> [WORK TASK]
Each record below needs to be written out exactly as it reads.

Stored data
(* ===== verification/Slab.v ===== *)
(** * The slab allocator (src/memory/slab.c)

    Fixed-size objects carved from one arena; a bounded queue of slot pointers
    is the free-list.  Allocation and freeing are proved against the
    [BoundedQueue] interface, so against what the ring buffer promises; creation
    uses the ring itself. *)

From stdpp Require Import prelude.
From Stdlib Require Import ZArith Lia.
From S2P Require Import Prelude Words Arena Ring.
Local Open Scope Z_scope.
Local Open Scope word_scope.

(** ** Data *)

Record nkit_slab_t (Q : Type) := mk_slab {
  slab_arena : option nkit_arena_t;
  slab_freelist : Q;
  slab_base : Z;
  slab_obj_size : Z;
  slab_capacity : Z;
}.
Arguments mk_slab {Q}.
Arguments slab_arena {Q}.
Arguments slab_freelist {Q}.
Arguments slab_base {Q}.
Arguments slab_obj_size {Q}.
Arguments slab_capacity {Q}.

Definition SLAB_ALIGN : Z := 64.
Definition sizeof_nkit_slab_s : Z := 40.

(** ** Operations *)

Section operations.
Context {Q : Type} {BQ : BoundedQueue Q}.

Definition with_freelist (s : nkit_slab_t Q) (q : Q) : nkit_slab_t Q :=
  mk_slab (slab_arena s) q (slab_base s) (slab_obj_size s) (slab_capacity s).

(** The pointer returned and the slab; [None] only if the queue does not return. *)
Definition nkit_slab_alloc (slab : option (nkit_slab_t Q)) : option (Z * option (nkit_slab_t Q)) :=
  match slab with
  | None => Some (NULL, None)
  | Some s =>
      match bq_pop (slab_freelist s) with
      | Some (Some ptr, q) => Some (ptr, Some (with_freelist s q))
      | Some (None, q) => Some (NULL, Some (with_freelist s q))
      | None => None
      end
  end.

Definition nkit_slab_free (slab : option (nkit_slab_t Q)) (ptr : Z)
    : option (option (nkit_slab_t Q)) :=
  match slab with
  | None => Some None
  | Some s =>
      if ptr =? NULL then Some (Some s) else
      match bq_push (slab_freelist s) ptr with
      | Some (_, q) => Some (Some (with_freelist s q))
      | None => None
      end
  end.

(** The loop of step 7 of [nkit_slab_create], from slot [i] for [n] slots; the
    result of each push is ignored. *)
Fixpoint populate (q : Q) (base aligned i : Z) (n : nat) : option Q :=
  match n with
  | O => Some q
  | S n =>
      match bq_push q (base +w (i *w aligned)) with
      | Some (_, q) => populate q base aligned (i +w 1) n
      | None => None
      end
  end.

Definition nkit_slab_capacity (slab : option (nkit_slab_t Q)) : Z :=
  match slab with None => 0 | Some s => slab_capacity s end.
End operations.

(** The slab, and the calls that release its arena on a failing path.  [n] is
    the number of spurious compare-and-swap failures of each push. *)
Definition nkit_slab_create (n : nat) (os : arena_os) (node_id obj_size capacity : Z)
    : outcome (option (nkit_slab_t nkit_ring_t) * list os_call) :=
  if negb (valid_pow2_capacity capacity) then Ret (None, []) else
  if obj_size =? 0 then Ret (None, []) else
  let aligned := Z.land (obj_size +w (SLAB_ALIGN - 1)) (not64 (SLAB_ALIGN - 1)) in
  let data_bytes := aligned *w capacity in
  let total_bytes := sizeof_nkit_slab_s +w data_bytes in
  match nkit_arena_create os node_id total_bytes with
  | (None, _) => Ret (None, [])
  | (Some arena, _) =>
      match nkit_arena_alloc (Some arena) sizeof_nkit_slab_s with
      | (None, arena) => Ret (None, nkit_arena_destroy arena)
      | (Some slab, arena) =>
          match nkit_arena_alloc arena data_bytes with
          | (None, arena) => Ret (None, nkit_arena_destroy arena)
          | (Some base, arena) =>
              let* ring := nkit_ring_create os node_id capacity in
              match ring with
              | None => Ret (None, nkit_arena_destroy arena)
              | Some ring =>
                  match populate (BQ:=ring_queue n) ring base aligned 0 (Z.to_nat capacity) with
                  | Some ring => Ret (Some (mk_slab arena ring base aligned capacity), [])
                  | None => UB
                  end
              end
          end
      end
  end.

> [RESPONSE]
(* ===== verification/Slab.v ===== *)
(** * The slab allocator (src/memory/slab.c)

    Fixed-size objects carved from one arena; a bounded queue of slot pointers
    is the free-list.  Allocation and freeing are proved against the
    [BoundedQueue] interface, so against what the ring buffer promises; creation
    uses the ring itself. *)

From stdpp Require Import prelude.
From Stdlib Require Import ZArith Lia.
From S2P Require Import Prelude Words Arena Ring.
Local Open Scope Z_scope.
Local Open Scope word_scope.

(** ** Data *)

Record nkit_slab_t (Q : Type) := mk_slab {
  slab_arena : option nkit_arena_t;
  slab_freelist : Q;
  slab_base : Z;
  slab_obj_size : Z;
  slab_capacity : Z;
}.
Arguments mk_slab {Q}.
Arguments slab_arena {Q}.
Arguments slab_freelist {Q}.
Arguments slab_base {Q}.
Arguments slab_obj_size {Q}.
Arguments slab_capacity {Q}.

Definition SLAB_ALIGN : Z := 64.
Definition sizeof_nkit_slab_s : Z := 40.

(** ** Operations *)

Section operations.
Context {Q : Type} {BQ : BoundedQueue Q}.

Definition with_freelist (s : nkit_slab_t Q) (q : Q) : nkit_slab_t Q :=
  mk_slab (slab_arena s) q (slab_base s) (slab_obj_size s) (slab_capacity s).

(** The pointer returned and the slab; [None] only if the queue does not return. *)
Definition nkit_slab_alloc (slab : option (nkit_slab_t Q)) : option (Z * option (nkit_slab_t Q)) :=
  match slab with
  | None => Some (NULL, None)
  | Some s =>
      match bq_pop (slab_freelist s) with
      | Some (Some ptr, q) => Some (ptr, Some (with_freelist s q))
      | Some (None, q) => Some (NULL, Some (with_freelist s q))
      | None => None
      end
  end.

Definition nkit_slab_free (slab : option (nkit_slab_t Q)) (ptr : Z)
    : option (option (nkit_slab_t Q)) :=
  match slab with
  | None => Some None
  | Some s =>
      if ptr =? NULL then Some (Some s) else
      match bq_push (slab_freelist s) ptr with
      | Some (_, q) => Some (Some (with_freelist s q))
      | None => None
      end
  end.

(** The loop of step 7 of [nkit_slab_create], from slot [i] for [n] slots; the
    result of each push is ignored. *)
Fixpoint populate (q : Q) (base aligned i : Z) (n : nat) : option Q :=
  match n with
  | O => Some q
  | S n =>
      match bq_push q (base +w (i *w aligned)) with
      | Some (_, q) => populate q base aligned (i +w 1) n
      | None => None
      end
  end.

Definition nkit_slab_capacity (slab : option (nkit_slab_t Q)) : Z :=
  match slab with None => 0 | Some s => slab_capacity s end.
End operations.

(** The slab, and the calls that release its arena on a failing path.  [n] is
    the number of spurious compare-and-swap failures of each push. *)
Definition nkit_slab_create (n : nat) (os : arena_os) (node_id obj_size capacity : Z)
    : outcome (option (nkit_slab_t nkit_ring_t) * list os_call) :=
  if negb (valid_pow2_capacity capacity) then Ret (None, []) else
  if obj_size =? 0 then Ret (None, []) else
  let aligned := Z.land (obj_size +w (SLAB_ALIGN - 1)) (not64 (SLAB_ALIGN - 1)) in
  let data_bytes := aligned *w capacity in
  let total_bytes := sizeof_nkit_slab_s +w data_bytes in
  match nkit_arena_create os node_id total_bytes with
  | (None, _) => Ret (None, [])
  | (Some arena, _) =>
      match nkit_arena_alloc (Some arena) sizeof_nkit_slab_s with
      | (None, arena) => Ret (None, nkit_arena_destroy arena)
      | (Some slab, arena) =>
          match nkit_arena_alloc arena data_bytes with
          | (None, arena) => Ret (None, nkit_arena_destroy arena)
          | (Some base, arena) =>
              let* ring := nkit_ring_create os node_id capacity in
              match ring with
              | None => Ret (None, nkit_arena_destroy arena)
              | Some ring =>
                  match populate (BQ:=ring_queue n) ring base aligned 0 (Z.to_nat capacity) with
                  | Some ring => Ret (Some (mk_slab arena ring base aligned capacity), [])
                  | None => UB
                  end
              end
          end
      end
  end.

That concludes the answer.